▶ **Exercise prompt**
Find all lines in the listing that include the word "takes", then copy them.

▶ **Input data**
*** Block opens ***
(** ** The command line entry point *)

Lemma init_effects (E : Env) (c : pyval) (w : World) :
  exists r t,
    Orchestrator__init__ E c w
    = (r, mkWorld (host_files w) (host_dirs w) (ctrl_files w) (ctrl_dirs w)
                  (requester_pays w) (sacct_feed w) (trace w ++ t))
    /\ Forall report_only t.
Proof.
  destruct w as [hf hd cf cd rp feed tr].
  unfold Orchestrator__init__, bind, lift, ret, raise, os_path_isfile, gets, emit, modify. cbn.
  repeat (case_match; simplify_eq; cbn in * );
    first [ (eexists _, []; rewrite app_nil_r; split; [reflexivity | constructor])
          | (eexists _, [_]; split; [reflexivity | repeat constructor]) ].
Qed.

(** C4. With [--dry-run], as without it, nothing is localized and no job
    is prepared: [main] hands the flag to [run_pipeline], which takes no
    argument besides [self], so the call raises [TypeError] before the
    pipeline starts, unless the configuration was rejected even earlier.
    The run ends with an exception, both file systems are as they were, and
    the only outward calls are the optional export of the configuration and
    warnings. *)
Theorem dry_run_raises_before_localization :
  forall (E : Env) (args : Args) (w : World),
    exists e w' t,
      main E args w = (Raise e, w')
      /\ ctrl_files w' = ctrl_files w /\ ctrl_dirs w' = ctrl_dirs w
      /\ host_files w' = host_files w /\ host_dirs w' = host_dirs w
      /\ trace w' = trace w ++ t /\ Forall report_only t
      /\ (e = TypeError "run_pipeline() takes 1 positional argument but 2 were given"
          \/ merged_conf args = Raise e
          \/ exists conf w0 w1, Orchestrator__init__ E (PDict conf) w0 = (Raise e, w1)).
Proof.
  intros E args w. unfold main, bind, lift.
  destruct (merged_conf args) as [conf|e]; cbn.
  2:{ exists e, w, []. rewrite app_nil_r. repeat split; auto. }
  assert (Hw1 : exists t1, (match export args with
              | Some file => emit (YamlDump (PDict conf) file)
              | None => ret tt
              end w) = (Ok tt, mkWorld (host_files w) (host_dirs w) (ctrl_files w) (ctrl_dirs w)
                  (requester_pays w) (sacct_feed w) (trace w ++ t1)) /\ Forall report_only t1).
  { destruct (export args); cbn.
    - eexists [_]. split; [reflexivity | repeat constructor].
    - exists []. rewrite app_nil_r. destruct w; split; [reflexivity | constructor]. }
  destruct Hw1 as (t1 & -> & Ht1).
  destruct (init_effects E (PDict conf) (mkWorld (host_files w) (host_dirs w) (ctrl_files w) (ctrl_dirs w)
                  (requester_pays w) (sacct_feed w) (trace w ++ t1))) as (r & t2 & Hinit & Ht2).
  rewrite Hinit. cbn. destruct r as [o|e]; cbn.
  - eexists _, _, (t1 ++ t2). split; [reflexivity|]. cbn.
    rewrite app_assoc. repeat split; try reflexivity; [apply Forall_app; auto | left; reflexivity].
  - eexists _, _, (t1 ++ t2). split; [reflexivity|]. cbn.
    rewrite app_assoc. repeat split; try reflexivity; [apply Forall_app; auto|].
    right. right. eauto.
Qed.

(** The exception of a dry run of a well-formed pipeline, and its trace. *)
Lemma dry_run_sample :
  main (sample_env [("0", [("FOO", "bar")])]) dry_run_args (world_with [] [] [])
  = (Raise (TypeError "run_pipeline() takes 1 positional argument but 2 were given"),
     mkWorld ∅ ∅ ∅ ∅ ∅ [] [Stderr "No outputs declared"]).
Proof. vm_compute. reflexivity. Qed.

(** ** The merge of [--input] options *)

Lemma Dict_keys_set {V} (k : string) (v : V) (d : list (string * V)) :
  (Dict.set k v d).*1 = if Dict.mem k d then d.*1 else d.*1 ++ [k].
Proof.
  unfold Dict.mem. induction d as [|[k' v'] d IH]; cbn; [reflexivity|].
  destruct (bool_decide (k' = k)) eqn:Hk; cbn.
  - apply bool_decide_eq_true_1 in Hk. subst. reflexivity.
  - rewrite IH. destruct (Dict.get k d); reflexivity.
Qed.

Lemma Dict_get_None {V} (k : string) (d : list (string * V)) :
  Dict.get k d = None <-> k ∉ d.*1.
Proof.
  induction d as [|[k' v'] d IH]; cbn.
  - split; [intros _; apply not_elem_of_nil | reflexivity].
  - rewrite not_elem_of_cons. destruct (bool_decide (k' = k)) eqn:Hk.
    + apply bool_decide_eq_true_1 in Hk. subst. split; [discriminate | intros [? _]; congruence].
    + apply bool_decide_eq_false_1 in Hk. rewrite IH. split; [intros ?; split; congruence | intros [_ ?]; assumption].
Qed.

Lemma Dict_set_NoDup {V} (k : string) (v : V) (d : list (string * V)) :
  NoDup d.*1 -> NoDup (Dict.set k v d).*1.
Proof.
  intros Hd. rewrite Dict_keys_set. unfold Dict.mem.
  destruct (Dict.get k d) eqn:Hk; [exact Hd|].
  apply NoDup_app. split; [exact Hd|]. split.
  - intros x Hx Hin. apply list_elem_of_singleton in Hin. subst x.
    apply Dict_get_None in Hk. contradiction.
  - apply NoDup_singleton.
Qed.

(** [{**d1, **d2}]: the entries of [d2] win, the others come from [d1]. *)
Lemma Dict_get_update {V} (k : string) (d1 d2 : list (string * V)) :
  NoDup d2.*1 ->
  Dict.get k (Dict.update d1 d2) = match Dict.get k d2 with
                                   | Some v => Some v
                                   | None => Dict.get k d1
                                   end.
Proof.
  unfold Dict.update. revert d1. induction d2 as [|[k' v'] d2 IH]; intros d1 Hnd; cbn.
  - reflexivity.
  - cbn in Hnd. apply NoDup_cons in Hnd as [Hk' Hnd]. rewrite (IH _ Hnd).
    destruct (bool_decide (k' = k)) eqn:Hk.
    + apply bool_decide_eq_true_1 in Hk. subst k'.
      apply Dict_get_None in Hk'. rewrite Hk'. apply Dict_get_set_eq.
    + apply bool_decide_eq_false_1 in Hk.
      destruct (Dict.get k d2); [reflexivity|]. apply Dict_get_set_ne. exact Hk.
Qed.

Lemma gather_step_NoDup inputs kv : NoDup inputs.*1 -> NoDup (gather_step inputs kv).*1.
Proof.
  intros H. unfold gather_step. repeat case_match; apply Dict_set_NoDup; exact H.
Qed.

Lemma gather_inputs_snoc (options : list (string * string)) (kv : string * string) :
  gather_inputs (options ++ [kv]) = gather_step (gather_inputs options) kv.
Proof. unfold gather_inputs. rewrite foldl_app. reflexivity. Qed.

Lemma gather_inputs_NoDup (options : list (string * string)) :
  NoDup (gather_inputs options).*1.
Proof.
  induction options as [|kv options IH] using rev_ind.
  - apply NoDup_nil_2.
  - rewrite gather_inputs_snoc. apply gather_step_NoDup, IH.
Qed.

Lemma option_values_snoc x options kv :
  option_values x (options ++ [kv])
  = option_values x options ++ (if bool_decide (kv.1 = x) then [kv.2] else []).
Proof.
  unfold option_values. rewrite filter_app, fmap_app. f_equal.
  rewrite filter_cons, filter_nil.
  destruct (decide (kv.1 = x)) as [Heq|Hne].
  - rewrite bool_decide_eq_true_2 by exact Heq. reflexivity.
  - rewrite bool_decide_eq_false_2 by exact Hne. reflexivity.
Qed.

Lemma gather_inputs_get (x : string) (options : list (string * string)) :
  Dict.get x (gather_inputs options) = gathered (option_values x options).
Proof.
  induction options as [|[k v] options IH] using rev_ind.
  - reflexivity.
  - rewrite gather_inputs_snoc, option_values_snoc. cbn.
    destruct (bool_decide (k = x)) eqn:Hk.
    + apply bool_decide_eq_true_1 in Hk. subst k.
      unfold gather_step. cbn. rewrite IH.
      destruct (option_values x options) as [|v1 [|v2 vs]]; cbn.
      * apply Dict_get_set_eq.
      * apply Dict_get_set_eq.
      * rewrite Dict_get_set_eq. rewrite !fmap_app. reflexivity.
    + apply bool_decide_eq_false_1 in Hk. rewrite app_nil_r, <- IH.
      unfold gather_step. cbn.
      repeat case_match; apply Dict_get_set_ne; exact Hk.
Qed.

(** C3, as stated, fails: with [inputs.x = a] in the YAML file, the single
    option [--input x:b] leaves [inputs.x = b], not the list of [a] and [b]. *)
Lemma yaml_value_is_replaced_not_joined :
  (match merge_inputs [("x", "b")] yaml_a with
   | Ok conf => conf_input conf "x"
   | Raise _ => None
   end) = Some (PStr "b")
  /\ ~ (match merge_inputs [("x", "b")] yaml_a with
        | Ok conf => conf_input conf "x"
        | Raise _ => None
        end) = Some (PList [PStr "a"; PStr "b"]).
Proof. split; [reflexivity | discriminate]. Qed.

(** C3, amended. When [--input] options are given, an input named by them
    takes its value from the options alone, whatever the YAML file says: the
    value itself when the name occurs once, the list of the values in
    command line order when it occurs several times; an input the options
    do not name keeps the YAML value. So [inputs.x = a] with [--input x:b]
    gives [b], and [--input x:b --input x:c] gives the list of [b] and [c]. *)
Theorem cli_inputs_replace_yaml_and_accumulate :
  forall (options : list (string * string)) (conf conf' : list (string * pyval)) (x : string),
    options <> [] ->
    merge_inputs options conf = Ok conf' ->
    conf_input conf' x = match gathered (option_values x options) with
                         | Some v => Some v
                         | None => conf_input conf x
                         end.
Proof.
  intros options conf conf' x Hne. unfold merge_inputs.
  rewrite bool_decide_eq_true_2 by (destruct options; [congruence | cbn; lia]).
  unfold conf_input.
  destruct (Dict.get "inputs" conf) as [[| | | | |d]|] eqn:Hin; cbn; try discriminate.
  - intros [= <-]. rewrite Dict_get_set_eq.
    rewrite Dict_get_update by apply gather_inputs_NoDup.
    rewrite gather_inputs_get. reflexivity.
  - intros [= <-]. rewrite Dict_get_set_eq.
    rewrite Dict_get_update by apply gather_inputs_NoDup.
    rewrite gather_inputs_get. reflexivity.
Qed.

Lemma cli_inputs_replace_yaml_and_accumulate_witness :
  conf_input [("inputs", PDict [("x", PList [PStr "b"; PStr "c"])])] "x"
  = Some (PList [PStr "b"; PStr "c"]).
Proof.
  exact (cli_inputs_replace_yaml_and_accumulate
           [("x", "b"); ("x", "c")] [] [("inputs", PDict [("x", PList [PStr "b"; PStr "c"])])] "x"
           ltac:(discriminate) eq_refl).
Defined.

(** ** The common set *)






(** ** The monad *)

Lemma bind_Ok {A B} (c : M A) (k : A -> M B) (w w' : World) (b : B) :
  bind c k w = (Ok b, w') -> exists a w1, c w = (Ok a, w1) /\ k a w1 = (Ok b, w').
Proof.
  unfold bind. destruct (c w) as [[a|e] w1]; [eauto | discriminate].
Qed.

Lemma bind_ext {A B} (c c' : M A) (k k' : A -> M B) (w : World) :
  c w = c' w -> (forall a w1, k a w1 = k' a w1) -> bind c k w = bind c' k' w.
Proof.
  intros Hc Hk. unfold bind. rewrite Hc. destruct (c' w) as [[a|e] w1]; [apply Hk | reflexivity].
Qed.

Lemma ret_Ok {A} (a b : A) (w w' : World) : ret a w = (Ok b, w') -> a = b /\ w = w'.
Proof. unfold ret. intros [= -> ->]. auto. Qed.

Lemma for_fold_app {A S} (body : S -> A -> M S) (l1 l2 : list A) (s : S) (w : World) :
  for_fold body (l1 ++ l2) s w = (s' <- for_fold body l1 s ;; for_fold body l2 s') w.
Proof.
  revert s w. induction l1 as [|x l1 IH]; intros s w; cbn.
  - reflexivity.
  - unfold bind. destruct (body s x w) as [[s1|e] w1]; [|reflexivity].
    rewrite IH. reflexivity.
Qed.
(** The configuration dictionary read from [config.toml]. *)
Record azure_cfg : Type := {
  cfg_api_key : option str;
  cfg_endpoint : option str;
  cfg_deployment_name : option str;
  cfg_api_version : option str;
  cfg_system_prompt : option str
}.

Record email_cfg : Type := {
  cfg_smtp_server : option str;
  cfg_smtp_port : option Z;
  cfg_sender_email : option str;
  cfg_sender_password : option str;
  cfg_use_tls : option bool;
  cfg_receiver_email : option str;
  cfg_subject_template : option template
}.

Record download_cfg : Type := { cfg_dir : option str }.

Record config : Type := {
  azure_openai : option azure_cfg;
  email : option email_cfg;
  download : option download_cfg;
  other_tables : bool              (* the file has other top-level keys *)
}.

(** Lines written to the console. *)
Inductive console : Type :=
(* email_sender.py *)
| MsgAttachmentMissing (path : str)
| MsgMailSent (subject : str) (recipients : str)
| MsgAuthFailed
| MsgSmtpError (e : exn)
| MsgMailFailed (e : exn)
(* PDFSummarizer.__init__ *)
| MsgAzureNotConfigured
| MsgMailConfigIncomplete
(* extract_text_from_pdf *)
| MsgNoPyPDF2
| MsgReadingPdf (name : str) (total pages_to_read : Z)
| MsgCharCount (n : Z)
| MsgPdfReadFailed (e : exn)
(* summarize_text *)
| MsgClientMissing
| MsgTextTooShort
| MsgSummarizing (model : str)
| MsgSummaryDone
| MsgSummaryStats (chars : Z) (info : model_info)
| MsgSummaryFailed (e : exn)
(* process_pdf *)
| MsgProcessing (filename : str)
| MsgExtractFailedSkip
| MsgSummarizeFailedSkip
| MsgDoneSent
| MsgDoneSendFailed
| MsgDoneNoMail (summary : str)
(* scan_and_process_pdfs *)
| MsgScanning (directory : str)
| MsgFound (n : Z)
| MsgNoneFound
| MsgLimit (n : Z)
| MsgProgress (i n : Z)
| MsgProcessError (e : exn)
| MsgStats (total success failed : Z)
(* load_config and main *)
| MsgNoTomllib
| MsgNoConfigFile
| MsgConfigLoaded
| MsgConfigError (e : exn)
| MsgCannotLoadConfig
| MsgNeedApiKey
| MsgFileMissing (path : str)
| MsgDirMissing (path : str)
| MsgUsingDefaultDir (path : str)
| MsgNeedDirOrFile.
(** Whatever the producer and the consumer do, the down-converter of ratio
    [ratio >= 1] counts its output transfers: from reset, [mux] is the number
    of output transfers modulo [ratio], the number of words taken from the
    sink is that number divided by [ratio], and in every cycle [mux] is
    below [ratio] and [source.data] is sub-word [mux] of [sink.data], so the
    default of the [Case] is never what selects the data. *)
Theorem down_converter_counts_transfers (c : config) (ins : list inputs) :
  1 ≤ ratio c →
  mux (down_final c down_reset ins)
  = Z.of_nat (length (List.filter down_is_out (down_run c down_reset ins)))
    mod ratio c ∧
  Z.of_nat (length (List.filter down_is_in (down_run c down_reset ins)))
  = Z.of_nat (length (List.filter down_is_out (down_run c down_reset ins)))
    / ratio c ∧
  Forall (λ e, 0 ≤ mux (snd (fst e)) < ratio c ∧
               down_source_data (snd e)
               = sub_word c (sink_data (fst (fst e))) (mux (snd (fst e))))
         (down_run c down_reset ins).
Proof.
  intros Hr.
  destruct (down_position_run c Hr ins 0) as (H1 & H2 & H3); [lia|].
  cbv zeta in H1, H2, H3. rewrite Z.add_0_l in H1, H2. done.
Qed.

Lemma down_converter_counts_transfers_witness :
  let c := {| nbits_from := 16; nbits_to := 8; ratio := 2; reverse := true;
              report_valid_token_count := false |} in
  let ins := [ {| sink_stb := true; sink_eop := false; sink_last := false;
                  sink_data := 0x2211; source_ack := true |};
               {| sink_stb := false; sink_eop := false; sink_last := false;
                  sink_data := 0; source_ack := true |};
               {| sink_stb := true; sink_eop := true; sink_last := false;
                  sink_data := 0x2211; source_ack := true |};
               {| sink_stb := true; sink_eop := false; sink_last := false;
                  sink_data := 0x4433; source_ack := true |} ] in
  mux (down_final c down_reset ins) = 1 ∧
  Z.of_nat (length (List.filter down_is_in (down_run c down_reset ins))) = 1.
Proof.
  intros c ins.
  destruct (down_converter_counts_transfers c ins) as (H1 & H2 & _).
  - simpl. lia.
  - rewrite H1, H2. split; reflexivity.
Defined.

End DownPositionClaim.

(** ** The FIFO wrapper: range of the burst counter *)

Section FifoCounterRange.
Import Migen Fifo.

(** With a high watermark [h >= 1], in every state the wrapper can reach,
    whatever the queue and the two peers do, [transfer_count] lies between 0
    and [h-1]: the decrement never wraps around, and [source.last] is raised
    whenever the counter is 0. *)
Theorem fifo_hi_wm_counter_in_range (c : config) (h : Z) (r : regs)
    (q : queue_out) (s : sink_in) (a : bool) :
  hi_wm c = Some h → 1 ≤ h → reachable c r →
  ∃ hr, hi r = Some hr ∧
        0 ≤ transfer_count hr ≤ h - 1 ∧
        (transfer_count hr = 0 → source_last (comb c r q s a) = true).
Proof.
  intros Hh Hpos Hr.
  destruct (reachable_transfer_count c h Hh Hpos r Hr) as (hr & Hhi & Htc).
  exists hr. split; [done|]. split; [done|].
  intros H0. unfold comb; cbn. by rewrite Hhi, H0.
Qed.
(** * ud-co2s-server: the serial reader and the [/data] endpoint of [main.go]

    A shallow embedding of [main.go].  Go strings are byte strings and are
    modelled by [string] (a list of 8-bit [ascii]); [int64] is [Z] with the
    saturation [strconv.ParseInt] performs written out; [float64] is the
    kernel's binary64 [float], whose operations are the IEEE-754 ones.
    Functions of Go's standard library that the program calls ([regexp],
    [strconv], [time.Time.Format], [encoding/json], [net/http]) are modelled
    after their documented behaviour, next to the place that calls them;
    [math.Pow] is a parameter. *)

From Stdlib Require Import ZArith List String Ascii Bool Lia PeanoNat.
From Stdlib Require Import Floats.
Import ListNotations.

#[local] Open Scope string_scope.
#[local] Open Scope Z_scope.
#[local] Set Warnings "-inexact-float".

(** ** Byte strings *)

Module Bytes.

Definition byte_in (lo hi c : ascii) : bool :=
  (N.leb (N_of_ascii lo) (N_of_ascii c) && N.leb (N_of_ascii c) (N_of_ascii hi))%bool.

Definition is_digit (c : ascii) : bool := byte_in "0" "9" c.

(** [len(s)] *)
Definition len (s : string) : Z := Z.of_nat (String.length s).

(** [strings.HasPrefix], also what [s[:len(p)] == p] computes when the
    slice is in range. *)
Fixpoint cut_prefix (p s : string) : option string :=
  match p with
  | EmptyString => Some s
  | String a p' =>
      match s with
      | EmptyString => None
      | String b s' => if Ascii.eqb a b then cut_prefix p' s' else None
      end
  end.

Fixpoint take (n : nat) (s : string) : string :=
  match n, s with
  | S k, String a s' => String a (take k s')
  | _, _ => EmptyString
  end.

(** The slice expression [s[:n]]: a run-time panic (slice bounds out of
    range) when [n > len(s)]. *)
Definition slice_to (s : string) (n : nat) : option string :=
  if (n <=? String.length s)%nat then Some (take n s) else None.

Fixpoint all_bytes (p : ascii -> bool) (s : string) : bool :=
  match s with
  | EmptyString => true
  | String a s' => (p a && all_bytes p s')%bool
  end.

Fixpoint repeat_byte (c : ascii) (n : nat) : string :=
  match n with
  | O => EmptyString
  | S k => String c (repeat_byte c k)
  end.

(** The line terminators ["\r\n"] and ["\n"]. *)
Definition LF : string := String "010" EmptyString.
Definition CRLF : string := String "013" LF.

End Bytes.
Import Bytes.

(** ** [regexp]: the one pattern of the program

    The pattern is a sequence of literals and capturing groups, each group a
    greedy one-or-more repetition of a byte class.  [match_here] is the
    backtracking matcher with Go's leftmost-first preference: a group first
    tries to take one more byte, and gives bytes back when the rest of the
    pattern fails.  All bytes of the pattern are ASCII, so matching bytes is
    matching runes. *)

Module Regexp.

Inductive node : Type :=
| Lit (s : string)
| Group (cls : ascii -> bool).

Definition regexp : Type := list node.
*** Block closes ***
▶ **Exercise response**
    is prepared: [main] hands the flag to [run_pipeline], which takes no
      /\ (e = TypeError "run_pipeline() takes 1 positional argument but 2 were given"
  = (Raise (TypeError "run_pipeline() takes 1 positional argument but 2 were given"),
    takes its value from the options alone, whatever the YAML file says: the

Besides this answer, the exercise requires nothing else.